In fact, she can get in another move right away! Her mouth opens wide, and she yawns widely, scrunching up her eyes to look as sleepy as possible. Rerun, though indignant that the effects of his awesome electricity were practically ignored, can’t help but be transfixed at the sight of sleepiness. A suggestion that he should do the same takes hold in his mind, but even as the specter of tiredness begins to weigh down on him, he focuses himself, resolving to get in some hits before he falls asleep. Another ball of electricity forms between his hands, although this one is much smaller. Volts of electricity leap around the ball in an undulating orbit, and as he fires the attack at his opponent, some of those volts are absorbed into his skin, fueling his inner charge.
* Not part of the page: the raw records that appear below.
(* ===== verification/Contract.v ===== *)
(** * Node contracts and options

    [include/rkavp/media_caps.hpp]: capabilities of a port and their
    compatibility.  [include/rkavp/node.hpp], [src/core/node.cpp]: port
    specifications, node contracts and the typed access to node options. *)

From S2P Require Import Prelude Status Values Buffer.

(** ** Media capabilities *)

(* [include/rkavp/media_caps.hpp:12-12] MediaKind *)
Inductive MediaKind := kAnyMedia | kEncodedVideo | kVideo | kAudio | kTensor | kMetadata.
#[export] Instance MediaKind_eq_dec : EqDecision MediaKind.
Proof. solve_decision. Defined.

(* [include/rkavp/media_caps.hpp:14-22] MediaCaps *)
Record MediaCaps := mkCaps {
  kind : MediaKind;
  format : string;
  width : Z;
  height : Z;
  sample_rate : Z;
  channels : Z;
  memory_types : list MemoryType;
  tensor_shape : list Z }.

(* [include/rkavp/media_caps.hpp:24-24] MediaCaps::Any *)
Definition AnyCaps : MediaCaps := mkCaps kAnyMedia "" 0 0 0 0 [] [].

(** A capability [{kind}] with everything else left open. *)
Definition caps_of_kind (k : MediaKind) : MediaCaps := mkCaps k "" 0 0 0 0 [] [].

(** Two dimensions conflict when both are given and differ. *)
Definition dim_conflict (a b : Z) : bool := (0 <? a) && (0 <? b) && negb (a =? b).

(* [include/rkavp/media_caps.hpp:26-55] MediaCaps::CompatibleWith *)
Definition CompatibleWith (a b : MediaCaps) : bool :=
  if negb (bool_decide (kind a = kAnyMedia)) && negb (bool_decide (kind b = kAnyMedia)) &&
     negb (bool_decide (kind a = kind b)) then false
  else if negb (bool_decide (format a = "")) && negb (bool_decide (format b = "")) &&
          negb (bool_decide (format a = format b)) then false
  else if dim_conflict (width a) (width b) then false
  else if dim_conflict (height a) (height b) then false
  else if dim_conflict (sample_rate a) (sample_rate b) then false
  else if dim_conflict (channels a) (channels b) then false
  else if negb (bool_decide (memory_types a = [])) && negb (bool_decide (memory_types b = []))
  then existsb (fun t => existsb (fun u => bool_decide (t = u)) (memory_types b)) (memory_types a)
  else true.

Lemma dim_conflict_sym a b : dim_conflict a b = dim_conflict b a.
Proof. unfold dim_conflict. rewrite (Z.eqb_sym a b). by destruct (0 <? a), (0 <? b). Qed.

Lemma dim_conflict_refl a : dim_conflict a a = false.
Proof. unfold dim_conflict. by rewrite Z.eqb_refl, andb_false_r. Qed.

Lemma conflict_sym {A} `{EqDecision A} (a b none : A) :
  negb (bool_decide (a = none)) && negb (bool_decide (b = none)) && negb (bool_decide (a = b)) =
  negb (bool_decide (b = none)) && negb (bool_decide (a = none)) && negb (bool_decide (b = a)).
Proof. repeat case_bool_decide; simpl; naive_solver. Qed.

Lemma share_spec {A} `{EqDecision A} (l k : list A) :
  existsb (fun t => existsb (fun u => bool_decide (t = u)) k) l = true <->
  exists t, t ∈ l /\ t ∈ k.
Proof.
  rewrite existsb_exists. split.
  - intros (t & Ht & (u & Hu & Hb)%existsb_exists). apply bool_decide_eq_true in Hb as ->.
    exists u. by rewrite !list_elem_of_In.
  - intros (t & Ht & Hk). exists t. rewrite <- list_elem_of_In, existsb_exists.
    split; [done|]. exists t. rewrite <- list_elem_of_In, bool_decide_eq_true. done.
Qed.

Lemma share_sym {A} `{EqDecision A} (l k : list A) :
  existsb (fun t => existsb (fun u => bool_decide (t = u)) k) l =
  existsb (fun t => existsb (fun u => bool_decide (t = u)) l) k.
Proof. apply eq_true_iff_eq. rewrite !share_spec. naive_solver. Qed.

(** Compatibility of media capabilities does not depend on which end of an edge asks:
    it is symmetric, every capability is compatible with itself, and the unconstrained
    capability is compatible with every other. *)
Theorem caps_compatible_symmetric a b :
  CompatibleWith a b = CompatibleWith b a /\ CompatibleWith a a = true /\
  CompatibleWith AnyCaps a = true.
Proof.
  split_and!.
  - unfold CompatibleWith. rewrite (conflict_sym (kind a)), (conflict_sym (format a)).
    rewrite (dim_conflict_sym (width a)), (dim_conflict_sym (height a)).
    rewrite (dim_conflict_sym (sample_rate a)), (dim_conflict_sym (channels a)).
    rewrite (andb_comm (negb (bool_decide (memory_types a = [])))), share_sym. done.
  - unfold CompatibleWith. rewrite !dim_conflict_refl.
    rewrite (bool_decide_eq_true_2 (kind a = kind a)), (bool_decide_eq_true_2 (format a = format a)) by done.
    rewrite !andb_false_r. destruct (memory_types a) as [|t l]; [done|].
    rewrite bool_decide_eq_false_2 by done. simpl. by rewrite bool_decide_eq_true_2.
  - unfold CompatibleWith, dim_conflict; simpl. done.
Qed.

(** ** Contracts *)

(* [include/rkavp/node.hpp:22-26] PortSpec *)
Record PortSpec := mkPort { port_name : string; port_caps : MediaCaps; port_required : bool }.

(* [include/rkavp/node.hpp:28-28] InputPolicy *)
Inductive InputPolicy := kAny | kSync | kLatest.
#[export] Instance InputPolicy_eq_dec : EqDecision InputPolicy.
Proof. solve_decision. Defined.

(* [include/rkavp/node.hpp:30-40] NodeContract *)
Record NodeContract := mkContract {
  inputs : list PortSpec;
  outputs : list PortSpec;
  required_options : list string;
  input_policy : InputPolicy;
  trigger_port : string }.

Definition find_port (l : list PortSpec) (name : string) : option PortSpec :=
  List.find (fun p => bool_decide (port_name p = name)) l.

(* [src/core/node.cpp:7-11] NodeContract::FindInput *)
Definition FindInput (c : NodeContract) (name : string) : option PortSpec :=
  find_port (inputs c) name.
(* [src/core/node.cpp:13-17] NodeContract::FindOutput *)
Definition FindOutput (c : NodeContract) (name : string) : option PortSpec :=
  find_port (outputs c) name.

(** The loop over [required_options]: the first missing one. *)
Definition missing_option (c : NodeContract) (o : NodeOptions) : option string :=
  List.find (fun n => bool_decide (o !! n = None)) (required_options c).

(* [src/core/node.cpp:19-29] NodeContract::ValidateOptions *)
Definition ValidateOptions (c : NodeContract) (o : NodeOptions) : Status :=
  match missing_option c o with
  | Some name => Invalid ("missing required option: " +:+ name)
  | None =>
      if bool_decide (input_policy c = kLatest) && negb (bool_decide (trigger_port c = "")) &&
         bool_decide (FindInput c (trigger_port c) = None)
      then Invalid ("latest input policy trigger port does not exist: " +:+ trigger_port c)
      else Ok
  end.

Lemma ValidateOptions_ok c o :
  ok (ValidateOptions c o) = true -> Forall (fun n => is_Some (o !! n)) (required_options c).
Proof.
  unfold ValidateOptions. destruct (missing_option c o) eqn:E; [done|]. intros _.
  apply Forall_forall. intros n Hn. rewrite list_elem_of_In in Hn.
  pose proof (List.find_none _ _ E n Hn) as Hf. simpl in Hf.
  apply bool_decide_eq_false in Hf. by apply not_eq_None_Some.
Qed.

(** ** Options *)

(* [src/core/node.cpp:120-123] FindOption *)
Definition FindOption (o : NodeOptions) (key : string) : option ConfigValue := o !! key.

(* [src/core/node.cpp:125-132] GetStringOption *)
Definition GetStringOption (o : NodeOptions) (key : string) : Res string :=
  match FindOption o key with
  | None => Err (NotFound ("option not found: " +:+ key))
  | Some v => match as_string v with
              | None => Err (Invalid ("option must be a string: " +:+ key))
              | Some s => Okay s
              end
  end.

(* [src/core/node.cpp:134-143] GetIntegerOption *)
Definition GetIntegerOption (o : NodeOptions) (key : string) : Res Z :=
  match FindOption o key with
  | None => Err (NotFound ("option not found: " +:+ key))
  | Some v => match as_int v with
              | Some z => Okay z
              | None => Err (Invalid ("option must be an integer: " +:+ key))
              end
  end.

(* [src/core/node.cpp:145-152] GetBoolOption *)
Definition GetBoolOption (o : NodeOptions) (key : string) : Res bool :=
  match FindOption o key with
  | None => Err (NotFound ("option not found: " +:+ key))
  | Some v => match as_bool v with
              | None => Err (Invalid ("option must be a boolean: " +:+ key))
              | Some b => Okay b
              end
  end.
Schwyz sags, just a little. She’s not sure how much more of this she can take, so she’d better replenish her health to be safe. As with Drogon before him, Rerun finds himself assaulted with a deep, strangely comfortable kiss, and it takes a moment for him to shake off the dizziness as some of his health siphons into her. With a grumble, he summons a bolt of lightning to strike her down, and he takes some pride when she doesn’t immediately get back up again. His eyes droop as she gets up, and he grins a little at the state of her. He can finish her off, no problem! He just thinks he’ll take a nap first, that’s all. Sleep sounds really good right now ...

*Meursault (Oo)*

Schwyz (F) Unburden
Health: 5%
Energy: 37%
Status: Ready to drop. Def +3, SpA +2, SpD +2.
Actions: Aromatherapy ~ Yawn ~ Draining Kiss

*The Omskivar (Xo)*

Rerun (M) Static
Health: 86% 
Energy: 86%
Status: Dreaming of being a storm god. Asleep (severe). SpA +1.
Actions: Zap Cannon ~ Charge Beam ~ Thunderbolt


*Arena Notes:*
- It is hailing (2 more actions).
- There is a Whipped Dream lying discarded on the ground nearby.

*Calculations:*
- Schwyz’s health: 32% - 13% (Zap Cannon) - 2% (Hail) - 4% (Charge Beam) - 2% (Hail) + 6% (Draining Kiss) - 10% (Thunderbolt) - 2% (Hail) = 5%
- Schwyz’s energy: 46% - 3% (Aromatherapy) - 4% (Yawn) - 2% (Draining Kiss) = 37%
- Rerun’s health: 100% - 2% (Hail) - 2% (Hail) - 8% (Draining Kiss) - 2% (Hail) = 86%
- Rerun’s energy: 100% - 7% (Zap Cannon) - 3% (Charge Beam) - 4% (Thunderbolt) = 86%

*Other Notes:*
- As of the first action, Schwyz outspeeds Rerun (98 > 95).
- Questions or concerns? Let me know.

*Next Round:*
- Meursault commands
- The Omskivar commands


----------



## nastypass (Feb 25, 2015)

Look at him sleeping so cutely~ Pick your item back up (in case you dropping it before you faint means you don't get to evolve? idk) and let's Play Nice with the baby :) A lot

Light Screen if it wakes up and Protects, Safeguard if you already have a Light Screen up. You're gonna faint to Hail or Snore but that's fine. You did good, Schwyz.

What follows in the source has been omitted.